Here we report the in situ doping of Si nanowires with Cu, which results in nanowires containing nanocrystalline inclusions of Cu₃Si and significantly enhanced electrical conductivity. These nanowires are of interest for use in secondary Li batteries as well as nanowire arrays that can be directly sensitized for photovoltaic applications. This synthesis route is based on controlling the vapour-phase flux of precursor materials into the catalyst tip whereby the flux of the Cu is much less than that of Si. A compositional study utilizing SEM–EDS, XRD, and TEM–EDS techniques of vapour–liquid–solid (VLS) grown Si nanowires in the presence of Cu vapour confirms that the bulk nanowire matrix is Si doped with crystalline Cu₃Si and low concentrations of Cu. The electronic transport measurements conducted on single nanowires indicate that the electronic resistivity of the doped nanowires is several orders of magnitude lower than undoped Si, thereby making them more conductive.

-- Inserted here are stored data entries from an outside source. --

(* ================================================================== *)
(** ** The stiffness of a laminate *)

(** the loop of [get_effective_stiffness] as a fold over the laminas
    with their angles and volume fractions *)
Lemma laminate_loop_fold (ls : list M33) (angles ws : list R) (s : V6) :
  List.length ls = List.length angles ->
  List.length angles = List.length ws ->
  for_each (seq 0 (List.length ls))
    (fun i (C_eff_temp : V6) =>
       Q <- getitem ls i ;;
       a <- getitem angles i ;;
       w <- getitem ws i ;;
       Ok (fun k => C_eff_temp k + w * Laminate.rotate_stiffness Q a k))
    s
  = fold_steps Props.laminate_step (combine ls (combine angles ws)) s.
Proof.
  intros H1 H2.
  replace (List.length ls)
    with (List.length (combine ls (combine angles ws)))
    by (rewrite !length_combine; lia).
  apply for_each_seq_fold.
  intros i [Q [a w]] s' Hi.
  apply nth_error_combine_inv in Hi. destruct Hi as [HQ Hi].
  apply nth_error_combine_inv in Hi. destruct Hi as [Ha Hw].
  now rewrite (getitem_some _ _ HQ), (getitem_some _ _ Ha),
    (getitem_some _ _ Hw).
Qed.
Definition download_button (isLoading : bool) : vnode :=
  Button
    ("w-full lg:w-auto mt-6 px-8 py-3 text-white font-semibold rounded-lg transition duration-150 shadow-md flex items-center justify-center "
       ++ (if isLoading then "bg-indigo-400 cursor-not-allowed"
           else "bg-indigo-600 hover:bg-indigo-700"))
    isLoading
    (if isLoading
     then [ Elem "svg" "animate-spin -ml-1 mr-3 h-5 w-5 text-white"
              [ Elem "circle" "opacity-25" []; Elem "path" "opacity-75" [] ];
            Text (download_label true) ]
     else [ Elem "svg" "w-5 h-5 mr-2" [ Elem "path" "" [] ];
            Text (download_label false) ]).

(** Everything above the download button, in document order. *)
Definition report_sections (report : jsval) : result (list vnode) :=
  overall_seo_score <- get report "overall_seo_score" ;;
  summary <- get report "summary" ;;
  issues_found <- get report "issues_found" ;;
  keyword_strategy_suggestions <- get report "keyword_strategy_suggestions" ;;
  technical_seo_evaluation <- get report "technical_seo_evaluation" ;;
  ranking_forecast <- get report "ranking_forecast" ;;
  header <- header_block overall_seo_score ;;
  summary' <- summary_block summary ;;
  rows <- map_array issues_found issue_row ;;
  grid <- evaluation_grid technical_seo_evaluation ranking_forecast
            keyword_strategy_suggestions ;;
  Ok [ header;
       summary';
       Elem "h2" "text-2xl font-bold text-gray-800 mb-4" [Text "🎯 Issues Found & Actions"];
       issues_table rows;
       grid ].

(** The component.  [!report || !report.overall_seo_score] short-circuits,
    so the score is read only off a truthy report. *)
Definition ReportDisplay (report : jsval) (isLoading : bool) : result vnode :=
  if negb (truthy report) then Ok placeholder
  else
    score <- get report "overall_seo_score" ;;
    if negb (truthy score) then Ok placeholder
    else
      sections <- report_sections report ;;
      Ok (Elem "div" "bg-white shadow-xl rounded-lg p-6 lg:p-10 mt-8 border border-gray-200"
            (sections ++ [download_button isLoading])).

End ReportDisplay.

(** ** InputForm.jsx *)

(** The form's own state: [url] and [error] ([None] is [null]). *)
Record form : Type := {
  form_url : string;
  form_error : option string
}.

(** What [handleSubmit] does, in order. *)
Inductive form_event : Type :=
| PreventDefault
| SetFormError (e : option string)
| OnAnalyze (url : string).

Definition set_form_error (e : option string) (st : form) : form :=
  {| form_url := form_url st; form_error := e |}.

(** [url.startsWith(p)]. *)
Definition startsWith (url p : string) : bool := prefix p url.

Definition handleSubmit (st : form) : form * list form_event :=
  let url := form_url st in
  if negb (startsWith url "http://") && negb (startsWith url "https://")
  then
    (set_form_error
       (Some "Please enter a valid URL starting with http:// or https://")
       (set_form_error None st),
     [ PreventDefault;
       SetFormError None;
       SetFormError (Some "Please enter a valid URL starting with http:// or https://") ])
  else
    (set_form_error None st,
     [ PreventDefault; SetFormError None; OnAnalyze url ]).

(** The form as rendered.  The input's [value] is an attribute, not text. *)
Definition InputForm (st : form) (isLoading : bool) : vnode :=
  Elem "div" "max-w-xl mx-auto p-8 bg-white shadow-xl rounded-xl border border-gray-200"
    [ Elem "h2" "text-2xl font-bold text-gray-800 mb-2" [Text "Autonomous SEO Audit"];
      Elem "p" "text-gray-500 mb-6"
        [Text "Enter a website URL to initiate the Gemini-powered analysis."];
      Elem "form" ""
        ([ Elem "div" "mb-4"
             [ Elem "label" "block text-sm font-medium text-gray-700"
                 [Text "Website URL (e.g., https://example.com)"];
               Elem "input"
                 "mt-1 block w-full px-4 py-2 border border-gray-300 rounded-lg shadow-sm focus:ring-indigo-500 focus:border-indigo-500 text-gray-900"
                 [] ] ]
         ++ and_then (error_value (form_error st))
              (Elem "div" "p-3 mb-4 text-sm text-red-700 bg-red-100 rounded-lg"
                 [Text (error_text (form_error st))])
         ++ [ Button
                ("w-full flex justify-center py-3 px-4 border border-transparent rounded-lg shadow-sm text-sm font-medium text-white transition duration-150 "
                   ++ (if isLoading then "bg-indigo-400 cursor-not-allowed"
                       else "bg-indigo-600 hover:bg-indigo-700 focus:outline-none focus:ring-2 focus:ring-offset-2 focus:ring-indigo-500"))
                isLoading
                (if isLoading
                 then [ Elem "div" "flex items-center"
                          [ Elem "svg" "animate-spin -ml-1 mr-3 h-5 w-5 text-white"
                              [ Elem "circle" "opacity-25" []; Elem "path" "opacity-75" [] ];
                            Text "Analyzing SEO... (May take 10-20s)" ] ]
                 else [ Text "Analyze Website" ]) ]) ].

(** ** Dashboard.jsx *)

(** An [Error] object: the handlers read [message] only. *)
Record exn : Type := {
  message : string;
  stack : string
}.

(** A [Response]: its status flag and what each way of reading the body
    gives, a rejection (the stream fails, the text is not JSON) or a
    value.  The body can be read once. *)
Record response : Type := {
  ok : bool;
  json_body : exn + jsval;
  text_body : exn + string;
  blob_body : exn + string
}.

(** A [Date], by its UTC calendar fields as [toISOString] prints them
    ([month] counts from 1). *)
Record date : Type := {
  year : Z;
  month : Z;
  day : Z;
  hours : Z;
  minutes : Z;
  seconds : Z;
  milliseconds : Z
}.

(** What the handlers get from outside: the network's answer to a request
    (a rejection or a response), the clock, the object URL the browser
    hands out, and the errors the engine itself throws. *)
Record env : Type := {
  network : string -> jsval -> exn + response;
  now : date;
  object_url : string -> string;
  body_used_error : exn;
  null_access_error : exn;
  new_error_stack : string
}.

(** The page state of [Dashboard]: three [useState] cells. *)
Record state : Type := {
  reportData : jsval;
  isLoading : bool;
  error : option string
}.

Inductive console_arg : Type :=
| LogText (s : string)
| LogError (e : exn).

(** The effects of a handler, in the order they happen.  A request's body
    is logged as the value given to [JSON.stringify]. *)
Inductive event : Type :=
| SetIsLoading (b : bool)
| SetReportData (v : jsval)
| SetError (e : option string)
| Fetch (url method : string) (body : jsval)
| ConsoleError (label : string) (arg : console_arg)
| CreateObjectURL (blob : string)
| AppendChild
| Click (href download : string)
| Remove
| RevokeObjectURL (url : string).

Record world : Type := {
  page : state;
  log : list event;
  bodyUsed : bool
}.

(** A handler: it runs in a world, ends normally or by a throw, and leaves
    a world. *)
Definition M (A : Type) : Type := world -> (exn + A) * world.

Definition ret {A : Type} (a : A) : M A := fun w => (inr a, w).

Definition throw {A : Type} (e : exn) : M A := fun w => (inl e, w).

Definition bindM {A B : Type} (m : M A) (k : A -> M B) : M B :=
  fun w =>
    match m w with
    | (inl e, w') => (inl e, w')
    | (inr a, w') => k a w'
    end.

Declare Scope handler_scope.
Delimit Scope handler_scope with handler.
Notation "x <- m ;; k" := (bindM m (fun x => k))
  (at level 61, m at next level, right associativity) : handler_scope.
Notation "m ;; k" := (bindM m (fun _ => k))
  (at level 61, right associativity) : handler_scope.
(** * Flight Route Advisor: the flight-network graph engine

    A shallow embedding of [src/config.py], [src/app/models/graph.py] and
    [src/app/services/hub_analysis.py], and the properties of the engine
    proved over it.

    Conventions of the embedding.
    - Python floats are modelled as exact rationals ([Q]); [round(x, n)] is
      round-half-to-even at [n] decimal digits, returned in lowest terms.
    - A pandas data frame is the list of its rows, in row order.
    - A [networkx.DiGraph] is a pair of insertion-ordered association lists
      (nodes, and edges keyed by the ordered pair of endpoints).
    - A Python exception is a value of [exn]; code that can raise returns a
      [result].
    - [geopy]'s geodesic and [networkx]'s path searches are library code:
      the former is a section variable, the latter an interface ([NetworkX])
      that carries the part of the documented contract the proofs rely on. *)

From Stdlib Require Import List String Ascii Bool ZArith QArith Qround Qabs Lia Lqa.
From Stdlib Require Import Permutation Sorted.
Import ListNotations.

Local Open Scope string_scope.
Local Open Scope Z_scope.
Local Open Scope Q_scope.

(* ================================================================== *)
(** * Numbers *)

Definition Qlt_bool (a b : Q) : bool := negb (Qle_bool b a).

(** Round to the nearest integer, ties to the even one. *)
Definition round_half_even (q : Q) : Z :=
  let f := Qfloor q in
  match Qcompare (q - inject_Z f) (1 # 2) with
  | Lt => f
  | Gt => (f + 1)%Z
  | Eq => if Z.even f then f else (f + 1)%Z
  end.

Definition pow10 (ndigits : nat) : Z := (10 ^ Z.of_nat ndigits)%Z.

(** Python's [round(x, ndigits)]. *)
Definition py_round (x : Q) (ndigits : nat) : Q :=
  Qred (inject_Z (round_half_even (x * inject_Z (pow10 ndigits)))
        / inject_Z (pow10 ndigits)).

(** [len(l)] as a Python integer. *)
Definition len {A : Type} (l : list A) : Z := Z.of_nat (List.length l).

(* ================================================================== *)
(** * Exceptions *)

Inductive exn : Type :=
| NetworkXNoPath
| NodeNotFound
| KeyError
| AttributeError (attr : string).

Inductive result (A : Type) : Type :=
| Ok (a : A)
| Raise (e : exn).

Arguments Ok {A} a.
Arguments Raise {A} e.

Definition bind {A B : Type} (m : result A) (k : A -> result B) : result B :=
  match m with
  | Ok a => k a
  | Raise e => Raise e
  end.

Notation "x <- m ;; k" := (bind m (fun x => k))
  (at level 61, m at next level, right associativity).

(* ================================================================== *)
(** * Configuration ([src/config.py]) *)

Module Config.
(** Minutes. *)
Definition MIN_TRANSFER_TIME : Z := 60.
Definition DEFAULT_TRANSFER_TIME : Z := 90.
Definition INTERNATIONAL_TRANSFER_TIME : Z := 120.
Definition BASE_COST_PER_KM : Q := 1 # 10.
Definition TRANSFER_COST_MULTIPLIER : Q := 3 # 2.
Definition MAX_STOPS : Z := 3.
Definition TOP_K_ROUTES : Z := 5.
Definition TOP_HUBS_COUNT : Z := 20.
End Config.

(* ================================================================== *)
(** * Input records and the directed graph *)

(** A row of [airports_df] (the columns the engine reads). *)
Record Airport : Type := mkAirport {
  iata : string;
  name : string;
  city : string;
  country : string;
  latitude : Q;
  longitude : Q;
  altitude : Q
}.

(** A row of [routes_df] (the columns the engine reads). *)
Record Route : Type := mkRoute {
  airline : string;
  source_airport : string;
  destination_airport : string
}.

(** Attributes of a node of the graph. *)
Record NodeAttrs : Type := mkNode {
  node_name : string;
  node_city : string;
  node_country : string;
  node_latitude : Q;
  node_longitude : Q;
  node_altitude : Q
}.

(** Attributes of an edge of the graph. *)
Record EdgeAttrs : Type := mkEdge {
  distance : Q;
  time_cost : Q;
  monetary_cost : Q;
  edge_airline : string
}.

Definition edge_key : Type := (string * string)%type.

Record DiGraph : Type := mkGraph {
  nodes : list (string * NodeAttrs);
  edges : list (edge_key * EdgeAttrs)
}.

Definition empty_graph : DiGraph := mkGraph [] [].

Definition key_eqb (k1 k2 : edge_key) : bool :=
  String.eqb (fst k1) (fst k2) && String.eqb (snd k1) (snd k2).

Definition node_keys (g : DiGraph) : list string := map fst (nodes g).
Definition edge_keys (g : DiGraph) : list edge_key := map fst (edges g).

(** [n in G] *)
Definition has_node (g : DiGraph) (n : string) : bool :=
  existsb (String.eqb n) (node_keys g).

(** [G.has_edge(u, v)] *)
Definition has_edge (g : DiGraph) (u v : string) : bool :=
  existsb (key_eqb (u, v)) (edge_keys g).
(** X9: [export * from "m"] with [m] in the trace map runs to its end
    without a throw, whatever the fuel, the mode and the scopes are: it
    yields the [READ] of the module when its map has a truthy one, and
    then, in the order of the keys of the map of the module, one [READ]
    at the declaration with the path [[m; key]] for each key whose child
    has a truthy [READ] payload, and nothing from deeper in the map. *)
Theorem X9_star_export_reads_one_level (this : Tracer) (fuel : nat)
    (traceMap nextTraceMap : TraceMap) (node : NodeId) (moduleId : string)
    (s : Stack) :
  Node.type (nodeAt this node) = "ExportAllDeclaration" ->
  Node.source (nodeAt this node) = Some moduleId ->
  get traceMap moduleId = Some nextTraceMap ->
  esmDeclaration this fuel traceMap node s =
  for_of (declarationRead node moduleId nextTraceMap
          ++ exportedReads node moduleId nextTraceMap) yield s.
Proof.
  intros Htype Hsource Hget. unfold esmDeclaration. cbv zeta.
  rewrite Htype, Hsource, Hget.
  replace (IMPORT_TYPE "ExportAllDeclaration") with true
    by (vm_compute; reflexivity).
  replace ("ExportAllDeclaration" =? "ExportAllDeclaration") with true
    by (vm_compute; reflexivity).
  cbn [negb]. rewrite for_of_app. unfold seq.
  unfold declarationRead. rewrite if_marker_read_records.
  apply then_ext. intros s1. unfold exportedReads.
  rewrite for_of_flat_map. apply for_of_ext. intros key s2 _.
  unfold esmExportAll.
  destruct (get nextTraceMap key) as [exportTraceMap |]; [| reflexivity].
  apply if_marker_read_records.
Qed.

(** [export * from "m";] with [{ m: { default: { [READ]: E } } }]: one
    record, with the path [["m"; "default"]]. *)
Lemma X9_witness :
  esmDeclaration (ExportAll.tracer "strict") 0
    (ExportAll.traceMap (JsBoolean true)) 1 [] =
  Yield (Report.mk 1 ["m"; "default"] READ (JsBoolean true)) []
        (End (Normal tt) []).
Proof.
  apply (X9_star_export_reads_one_level (ExportAll.tracer "strict") 0
           (ExportAll.traceMap (JsBoolean true))
           (object_of [("default", on READ (JsBoolean true))]) 1 "m" []).
  - reflexivity.
  - reflexivity.
  - vm_compute. reflexivity.
Defined.

(** ** Named imports in legacy mode *)

Lemma for_of_it_id (body : Report.t -> option Report.t) (t : Trace) :
  Forall (fun r => body r = Some r) (yields t) -> for_of_it body t = t.
Proof.
  induction t as [r c rest IH | c s]; simpl; intros Hall.
  - apply Forall_cons in Hall as (Hr & Hrest). rewrite Hr.
    now rewrite IH.
  - reflexivity.
Qed.

Lemma withoutDefault_kept (r : Report.t) moduleId key rest :
  Report.path r = moduleId :: key :: rest ->
  key <> "default" ->
  withoutDefault r = Some r.
Proof.
  intros Hpath Hkey. unfold withoutDefault. cbv zeta.
  rewrite array_filter_exceptDefault, Hpath.
  rewrite dropSecondDefault_other by exact Hkey. simpl.
  destruct r as [node path type entry]. simpl in Hpath. now subst path.
Qed.

(** X10: in legacy mode a named import [import {key as local} from "m"]
    with a name other than [default], from a module whose map has no
    [ESM] marker, is traced as from a module whose map has it: against
    the map of the module as it is, with no segment taken out of a path
    and no record held back. *)
Theorem X10_legacy_named_import (this : Tracer) (fuel : nat)
    (moduleId : string) (nextTraceMap : TraceMap) (specifier imported : NodeId)
    (s : Stack) :
  mode this = "legacy" ->
  esm nextTraceMap = false ->
  Node.type (nodeAt this specifier) = "ImportSpecifier" ->
  Node.imported (nodeAt this specifier) = Some imported ->
  Node.name (nodeAt this imported) <> "default" ->
  esmSpecifier this fuel [moduleId] nextTraceMap specifier s =
  _iterateImportReferences this fuel specifier [moduleId] nextTraceMap s.
Proof.
  intros Hmode Hesm Htype Himported Hname.
  rewrite esmSpecifier_cjs by exact Hesm. rewrite Hmode.
  replace ("legacy" =? "legacy") with true by (vm_compute; reflexivity).
  assert (Hkey : ("default" =? Node.name (nodeAt this imported)) = false).
  { apply String.eqb_neq. congruence. }
  assert (Hsame : _iterateImportReferences this fuel specifier [moduleId]
                    (assignDefault nextTraceMap) s =
                  _iterateImportReferences this fuel specifier [moduleId]
                    nextTraceMap s).
  { unfold _iterateImportReferences. cbv zeta. rewrite Htype, Himported.
    replace ("ImportSpecifier" =? "ImportSpecifier") with true
      by (vm_compute; reflexivity).
    replace ("ImportSpecifier" =? "ImportDefaultSpecifier") with false
      by (vm_compute; reflexivity).
    cbn [orb name_of]. now rewrite get_assignDefault, Hkey. }
  rewrite Hsame. apply for_of_it_id.
  eapply Forall_impl
    with (P := fun r => exists rest,
                 Report.path r =
                 moduleId :: Node.name (nodeAt this imported) :: rest).
  2: { intros r (rest & Hpath). eapply withoutDefault_kept; eauto. }
  clear Hsame. revert s.
  change (emits (fun r => exists rest,
                   Report.path r =
                   moduleId :: Node.name (nodeAt this imported) :: rest)
                (_iterateImportReferences this fuel specifier [moduleId]
                   nextTraceMap)).
  unfold _iterateImportReferences. cbv zeta. rewrite Htype, Himported.
  replace ("ImportSpecifier" =? "ImportSpecifier") with true
    by (vm_compute; reflexivity).
  replace ("ImportSpecifier" =? "ImportDefaultSpecifier") with false
    by (vm_compute; reflexivity).
  cbn [orb name_of].
  destruct (get nextTraceMap (Node.name (nodeAt this imported)))
    as [next |]; [| apply emits_skip].
  apply emits_seq.
  - apply emits_if_marker. intros payload _ _. apply emits_yield.
    now exists [].
  - destruct (local_variable this specifier) as [variable | e |];
      [| apply emits_throw | apply emits_out_of_fuel].
    eapply emits_weaken; [| apply (traversal_traced this fuel)].
    intros r (_ & (rest & terminal & Hpath & _) & _). exists rest.
    now rewrite Hpath.
Qed.

(** [import {foo} from "m"; foo;] in legacy mode, with the map
    [{ m: { foo: { [READ]: E } } }] of a CommonJS module. *)
Lemma X10_witness :
  esmSpecifier (ImportNamed.tracer "legacy") 10 ["m"]
    (object_of [("foo", on READ (JsBoolean true))]) 2 [] =
  _iterateImportReferences (ImportNamed.tracer "legacy") 10 2 ["m"]
    (object_of [("foo", on READ (JsBoolean true))]) [].
Proof.
  apply (X10_legacy_named_import (ImportNamed.tracer "legacy") 10 "m"
           (object_of [("foo", on READ (JsBoolean true))]) 2 3 []).
  - reflexivity.
  - reflexivity.
  - reflexivity.
  - reflexivity.
  - vm_compute. discriminate.
Defined.

(** ** Scopes *)

(** X11: the variable found for an identifier is the one its name is
    bound to in the innermost scope, from the scope of the identifier
    outwards, that binds the name: a binding of an inner scope hides the
    bindings of the scopes around it; and no variable is found exactly
    when no scope on the way out binds the name. *)
Theorem X11_inner_binding_hides_outer (this : Tracer) (node : NodeId) :
  match _findVariable this node with
  | Some variable =>
      exists inner binder outer,
        chain (getInnermostScope this (globalScope this) node) =
        inner ++ binder :: outer
        /\ Forall (fun sc =>
                     Scope.set sc !! Node.name (nodeAt this node) = None)
                  inner
        /\ Scope.set binder !! Node.name (nodeAt this node) = Some variable
  | None =>
      Forall (fun sc => Scope.set sc !! Node.name (nodeAt this node) = None)
             (chain (getInnermostScope this (globalScope this) node))
  end.
Proof.
  unfold _findVariable.
  generalize (Node.name (nodeAt this node)) as name.
  generalize (getInnermostScope this (globalScope this) node) as scope.
  intros scope name. revert scope. fix IH 1. intros [set upper block].
  cbn [lookup_in_chain chain].
  destruct (set !! name) as [variable |] eqn:Hset.
  - exists [], (Scope.mk set upper block),
      (match upper with Some scope' => chain scope' | None => [] end).
    repeat split; [constructor | exact Hset].
  - destruct upper as [scope' |].
    + specialize (IH scope').
      destruct (lookup_in_chain scope' name) as [variable |].
      * destruct IH as (inner & binder & outer & Hchain & Hinner & Hbinder).
        exists (Scope.mk set (Some scope') block :: inner), binder, outer.
        repeat split; [now rewrite Hchain | | exact Hbinder].
        constructor; [exact Hset | exact Hinner].
      * constructor; [exact Hset | exact IH].
    + constructor; [exact Hset | constructor].
Qed.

Based on the data collected from the nanowire growth in conjunction with the in situ VLS doping mechanism, the doping density can be controlled by varying the gas-phase concentration of the dopant or the thermodynamic conditions of the nanowire growth. Both approaches will result in a change in the relative fluxes from the gas phase into the VLS catalyst as well as the kinetics for Cu₃Si formation. This is advantageous because dopant density can be used to tune both the electronic and the optical properties of the nanowires.